Mr. Spence also defended the company's strategy amid recent missteps, and tossed a few barbs at the company's rivals. He said the success of Google Inc.'s Android operating system is simply a result of global smartphone growth generally and that RIM will continue to expand globally.

"What we're doing is staying focused on where our strengths are, in terms of our solution and what it is that got us to 70 million [BlackBerry users]– and then enhancing that," Mr. Spence said. "The whole market is going smartphones, that's why you've probably seen the growth numbers you have …I'm comfortable in terms of where we are and how we can compete."

Unlike Apple, which only offers the iPhone, RIM's executives point out that its numerous devices allow it to customize the BlackBerry brand to specific markets. In South Africa, for instance, Mr. Spence says marketers have turned it into a trendy youth brand by targeting spoken word poetry events and university campuses. Andrew Bocking, RIM's vice-president of handheld software, notes that when sold in Britain, the company's PlayBook tablet – which has not sold well, and is being heavily discounted – comes preloaded with BBC's iPlayer.

The company also experimented by partnering with Porsche to design a $2000, steel-and-leather device that launched in the Middle East, where the BlackBerry is considered a luxury brand.

The past year, though, has been brutal as RIM disappointed investors with product and software delays, earnings misses, and the PlayBook, which many thought was rushed to market.

However, throughout the turmoil, RIM has continued to make inroads overseas: In the last quarter, $2.33-billion (U.S.) of the company's revenue – 56 per cent – came from international markets outside Western Europe, Canada and the United States, compared with only $1.6-billion a year earlier and only $431-million or 26 per cent in the third quarter of 2008.

But data from research firm IDC reveals that RIM's market share is shrinking almost everywhere except the Middle East. In Latin America, where RIM is by far No. 1, its share of smartphone shipments has fallen from 41 per cent in third quarter of last year to 35 per cent in the last quarter, while both Apple and Samsung gained.

Mr. Spence says RIM will hang on to international growth through the scale of BBM's 50 million global users, despite Android and Apple both having comparable instant messaging services now.
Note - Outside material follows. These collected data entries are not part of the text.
(** * NanoSageEG: the report aggregator (aggregator.py)

    A shallow embedding of [_write_markdown_report], [_write_asciidoc_report]
    and [aggregate_results], and the properties of the report subsystem
    checked against it.

    Python values are untyped, so the embedding carries a small universe of
    values ([pyval]) and the exceptions the renderers can raise.  The
    universe holds what this program builds and consumes: [None], integers,
    strings, lists and dictionaries with string keys.  Booleans and floats
    never occur in a report and are left out.  A string holds the UTF-8
    bytes of a Python text: [strip] knows the white space of [str.isspace],
    above 127 too, and [py_repr] keeps a byte above 127 as it is.  The
    interpreter is a 64-bit CPython; how much memory it has is not part of
    the model, and neither is the depth to which [repr] can walk a value:
    the properties that depend on them are stated for levels up to
    [max_level] and for flat values. *)

From Stdlib Require Import String Ascii List ZArith Lia Bool DecimalString.
From Stdlib Require Import Orders Sorting.Mergesort Sorting.Sorted Sorting.Permutation.
Import ListNotations.
Local Open Scope string_scope.
Set Warnings "-register-all".

(** ** Python values *)

Inductive pyval : Type :=
| PNone
| PInt (z : Z)
| PStr (s : string)
| PList (l : list pyval)
| PDict (d : list (string * pyval)).

(** A dictionary keeps insertion order (the order [repr] prints and [items()]
    iterates); its keys are distinct. *)
Definition pydict : Type := list (string * pyval).

(** The exceptions of the program: those the renderers and the builder
    raise themselves, and those a call to the operating system raises when
    it fails, an [OSError] named by its class ([FileNotFoundError],
    [PermissionError], ...) or the [ValueError] of a path that holds a NUL
    character. *)
Inductive pyexc : Type :=
| KeyError (key : string)
| TypeError
| AttributeError
| OverflowError
| ValueError
| OSError (kind : string).

Definition LF : string := String "010"%char "".
Definition DQUOTE : ascii := "034"%char.
Definition SQUOTE : ascii := "039"%char.
Definition BACKSLASH : ascii := "092"%char.

(** [d.get(k)] as an option, [d.get(k, dflt)], [d[k] = v] and [k in d]. *)
Fixpoint dict_get (d : pydict) (k : string) : option pyval :=
  match d with
  | [] => None
  | (k', v) :: rest => if String.eqb k' k then Some v else dict_get rest k
  end.

Definition get_default (d : pydict) (k : string) (dflt : pyval) : pyval :=
  match dict_get d k with Some v => v | None => dflt end.

(** [d.get(k)] with no default gives [None] for a missing key. *)
Definition get_none (d : pydict) (k : string) : pyval := get_default d k PNone.

Definition dict_mem (d : pydict) (k : string) : bool :=
  match dict_get d k with Some _ => true | None => false end.

Fixpoint dict_set (d : pydict) (k : string) (v : pyval) : pydict :=
  match d with
  | [] => [(k, v)]
  | (k', v') :: rest =>
      if String.eqb k' k then (k', v) :: rest else (k', v') :: dict_set rest k v
  end.

(** Truth value of an object in a condition. *)
Definition truthy (v : pyval) : bool :=
  match v with
  | PNone => false
  | PInt z => negb (Z.eqb z 0)
  | PStr s => negb (String.eqb s "")
  | PList l => match l with [] => false | _ => true end
  | PDict d => match d with [] => false | _ => true end
  end.

Definition isinstance_list (v : pyval) : bool :=
  match v with PList _ => true | _ => false end.
Definition isinstance_dict (v : pyval) : bool :=
  match v with PDict _ => true | _ => false end.
Definition isinstance_str (v : pyval) : bool :=
  match v with PStr _ => true | _ => false end.

(** [==] on values.  Lists compare element by element, dictionaries
    whatever the order of their keys. *)
Fixpoint py_eq (a b : pyval) {struct a} : bool :=
  match a, b with
  | PNone, PNone => true
  | PInt x, PInt y => Z.eqb x y
  | PStr x, PStr y => String.eqb x y
  | PList la, PList lb =>
      (fix eq_list (xs : list pyval) (ys : list pyval) {struct xs} : bool :=
         match xs, ys with
         | [], [] => true
         | x :: xs', y :: ys' => py_eq x y && eq_list xs' ys'
         | _, _ => false
         end) la lb
  | PDict da, PDict db =>
      Nat.eqb (length da) (length db) &&
      (fix sub_dict (xs : list (string * pyval)) {struct xs} : bool :=
         match xs with
         | [] => true
         | (k, v) :: xs' =>
             match dict_get db k with
             | Some w => py_eq v w && sub_dict xs'
             | None => false
             end
         end) da
  | _, _ => false
  end.

(** ** Text: [str], [repr], [strip], [replace] and string repetition *)

Definition hex_digit (n : nat) : ascii :=
  match n with
  | 0 => "0" | 1 => "1" | 2 => "2" | 3 => "3" | 4 => "4" | 5 => "5"
  | 6 => "6" | 7 => "7" | 8 => "8" | 9 => "9" | 10 => "a" | 11 => "b"
  | 12 => "c" | 13 => "d" | 14 => "e" | _ => "f"
  end%char.

Fixpoint contains_char (c : ascii) (s : string) : bool :=
  match s with
  | EmptyString => false
  | String c' rest => Ascii.eqb c c' || contains_char c rest
  end.

(** The quote [repr] puts around a string: double quotes only when the text
    holds a single quote and no double quote. *)
Definition repr_quote (s : string) : ascii :=
  if contains_char SQUOTE s && negb (contains_char DQUOTE s)
  then DQUOTE else SQUOTE.

Definition repr_char (q c : ascii) : string :=
  let n := nat_of_ascii c in
  if Ascii.eqb c q || Ascii.eqb c BACKSLASH then String BACKSLASH (String c "")
  else if Nat.eqb n 9 then String BACKSLASH "t"
  else if Nat.eqb n 10 then String BACKSLASH "n"
  else if Nat.eqb n 13 then String BACKSLASH "r"
  else if Nat.ltb n 32 || Nat.eqb n 127
       then String BACKSLASH
              (String "x" (String (hex_digit (n / 16)) (String (hex_digit (n mod 16)) "")))
  else String c "".

Fixpoint repr_body (q : ascii) (s : string) : string :=
  match s with
  | EmptyString => ""
  | String c rest => repr_char q c ++ repr_body q rest
  end.

Definition repr_str (s : string) : string :=
  let q := repr_quote s in
  String q (repr_body q s ++ String q "").

Definition str_of_int (z : Z) : string := NilZero.string_of_int (Z.to_int z).

Fixpoint py_repr (v : pyval) : string :=
  match v with
  | PNone => "None"
  | PInt z => str_of_int z
  | PStr s => repr_str s
  | PList l =>
      "[" ++ String.concat ", " (map py_repr l) ++ "]"
  | PDict d =>
      "{" ++ String.concat ", "
               (map (fun kv => repr_str (fst kv) ++ ": " ++ py_repr (snd kv)) d)
          ++ "}"
  end.

(** What an f-string field [{v}] prints: the text itself for a string, the
    [repr] for everything else. *)
Definition py_str (v : pyval) : string :=
  match v with
  | PStr s => s
  | _ => py_repr v
  end.

(** The white space of [str.isspace] below 128. *)
Definition is_space (c : ascii) : bool :=
  let n := nat_of_ascii c in
  (Nat.leb 9 n && Nat.leb n 13) || (Nat.leb 28 n && Nat.leb n 32).

(** The white space above 127, by its UTF-8 bytes: U+0085 and U+00A0 take
    two bytes; U+1680, U+2000 to U+200A, U+2028, U+2029, U+202F, U+205F and
    U+3000 take three. *)
Definition is_space2 (a b : ascii) : bool :=
  Nat.eqb (nat_of_ascii a) 194
  && (Nat.eqb (nat_of_ascii b) 133 || Nat.eqb (nat_of_ascii b) 160).

Definition is_space3 (a b c : ascii) : bool :=
  let x := nat_of_ascii a in
  let y := nat_of_ascii b in
  let z := nat_of_ascii c in
  (Nat.eqb x 225 && Nat.eqb y 154 && Nat.eqb z 128)
  || (Nat.eqb x 226 && Nat.eqb y 128
      && ((Nat.leb 128 z && Nat.leb z 138)
          || Nat.eqb z 168 || Nat.eqb z 169 || Nat.eqb z 175))
  || (Nat.eqb x 226 && Nat.eqb y 129 && Nat.eqb z 159)
  || (Nat.eqb x 227 && Nat.eqb y 128 && Nat.eqb z 128).

Fixpoint lstrip (s : string) : string :=
  match s with
  | EmptyString => ""
  | String a r1 =>
      if is_space a then lstrip r1
      else
        match r1 with
        | EmptyString => s
        | String b r2 =>
            if is_space2 a b then lstrip r2
            else
              match r2 with
              | EmptyString => s
              | String c r3 => if is_space3 a b c then lstrip r3 else s
              end
        end
  end.

Fixpoint rev_onto (s acc : string) : string :=
  match s with
  | EmptyString => acc
  | String c rest => rev_onto rest (String c acc)
  end.

Definition string_rev (s : string) : string := rev_onto s "".

(** [lstrip] on the bytes read from the last to the first. *)
Fixpoint lstrip_rev (s : string) : string :=
  match s with
  | EmptyString => ""
  | String a r1 =>
      if is_space a then lstrip_rev r1
      else
        match r1 with
        | EmptyString => s
        | String b r2 =>
            if is_space2 b a then lstrip_rev r2
            else
              match r2 with
              | EmptyString => s
              | String c r3 => if is_space3 c b a then lstrip_rev r3 else s
              end
        end
  end.

Definition rstrip (s : string) : string := string_rev (lstrip_rev (string_rev s)).

Definition strip (s : string) : string := rstrip (lstrip s).

(** [s.replace('**', '*')]: left to right, without overlap. *)
Fixpoint replace_bold (s : string) : string :=
  match s with
  | EmptyString => ""
  | String c rest =>
      match rest with
      | String c' rest' =>
          if Ascii.eqb c "*" && Ascii.eqb c' "*"
          then String "*" (replace_bold rest')
          else String c (replace_bold rest)
      | EmptyString => String c ""
      end
  end.
(** C2.  Availability follows the Smart-Connect flag of the profile that
    [get_profile_by_id] returns: with the flag true, the SmartConnect radio
    is available and the bands 2.4G, 5G-1, 5G-2 are not; with the flag false
    (or missing, which [get] reads as false) it is the other way round; with
    no profile of that id, nothing is available. *)
Theorem availability_follows_smart_connect (config : value) (profile_id : Z) :
  (∀ p, get_profile_by_id config profile_id = Ok (Some p) →
        py_get p "enable_smart_connect" (VBool false) = Ok (VBool true) →
        is_radio_available config profile_id "SmartConnect" = Ok (VBool true) ∧
        ∀ t, t ∈ ["2.4G"; "5G-1"; "5G-2"] →
             is_radio_available config profile_id t = Ok (VBool false)) ∧
  (∀ p, get_profile_by_id config profile_id = Ok (Some p) →
        py_get p "enable_smart_connect" (VBool false) = Ok (VBool false) →
        is_radio_available config profile_id "SmartConnect" = Ok (VBool false) ∧
        ∀ t, t ∈ ["2.4G"; "5G-1"; "5G-2"] →
             is_radio_available config profile_id t = Ok (VBool true)) ∧
  (get_profile_by_id config profile_id = Ok None →
   ∀ t, is_radio_available config profile_id t = Ok (VBool false)).
Proof.
  assert (Hbands : ∀ t, t ∈ ["2.4G"; "5G-1"; "5G-2"] →
                        String.eqb t "SmartConnect" = false).
  { intros t Ht. repeat (apply elem_of_cons in Ht as [->|Ht]; [done|]).
    by apply elem_of_nil in Ht. }
  assert (Hfound : ∀ p b,
    get_profile_by_id config profile_id = Ok (Some p) →
    py_get p "enable_smart_connect" (VBool false) = Ok (VBool b) →
    is_radio_available config profile_id "SmartConnect" = Ok (VBool b) ∧
    ∀ t, t ∈ ["2.4G"; "5G-1"; "5G-2"] →
         is_radio_available config profile_id t = Ok (VBool (negb b))).
  { intros p b Hp Hflag. unfold is_radio_available. rewrite Hp. simpl.
    destruct (get_profile_by_id_Some _ _ _ Hp) as (i & Hl).
    destruct (locate_profile_Some _ _ _ _ Hl) as (? & ? & ? & ? & ? & ? & ? & ? & ? & Htr).
    rewrite Htr, Hflag. simpl. split; [done|].
    intros t Ht. by rewrite (Hbands t Ht). }
  split; [|split].
  - intros p Hp Hflag. apply (Hfound p true Hp Hflag).
  - intros p Hp Hflag. apply (Hfound p false Hp Hflag).
  - intros Hp t. unfold is_radio_available. by rewrite Hp.
Qed.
"You're seeing an evolution of BBM that will keep us ahead of some of the instant messaging services that have come out to try and copy the essence of BBM," Mr. Spence said, citing BBM Music, a recently launched service that allows BlackBerry users to share songs.

But RIM is not the only one with momentum. Android's vice-president of engineering, Hiroshi Lockheimer, said that Google's phenomenal mobile growth has come through original equipment manufacturers (OEMs), such as Samsung, being able to customize the software to suit any regional market they want – a strategy similar to RIM's.

"It becomes this network effect," Mr. Lockheimer said. "These OEMs can decide where their strengths are, what countries they want to target and how they want to target those countries – and just go. And that's how you end up with the growth that we've seen."

Kevin Restivo, a senior analyst with IDC, said even as RIM finds success in markets such as Indonesia, the brand is struggling to gain traction in other key markets, such as China, where RIM is not even one of the top 10 smartphone brands.

China has "been a tough nut to crack," concedes John Yen, who works in product marketing for BlackBerry's Bold franchise.

Mr. Spence, though, expects that as international expansion continues, U.S. market share will bounce back. Verizon Communications Inc. and AT&T Inc. have only recently pushed RIM's newest devices. "Now we're in a position where we've got the new products, the new experience into the United States," Mr. Spence said. "It's important for us to make sure that we're helping people understand that the BlackBerry story has evolved."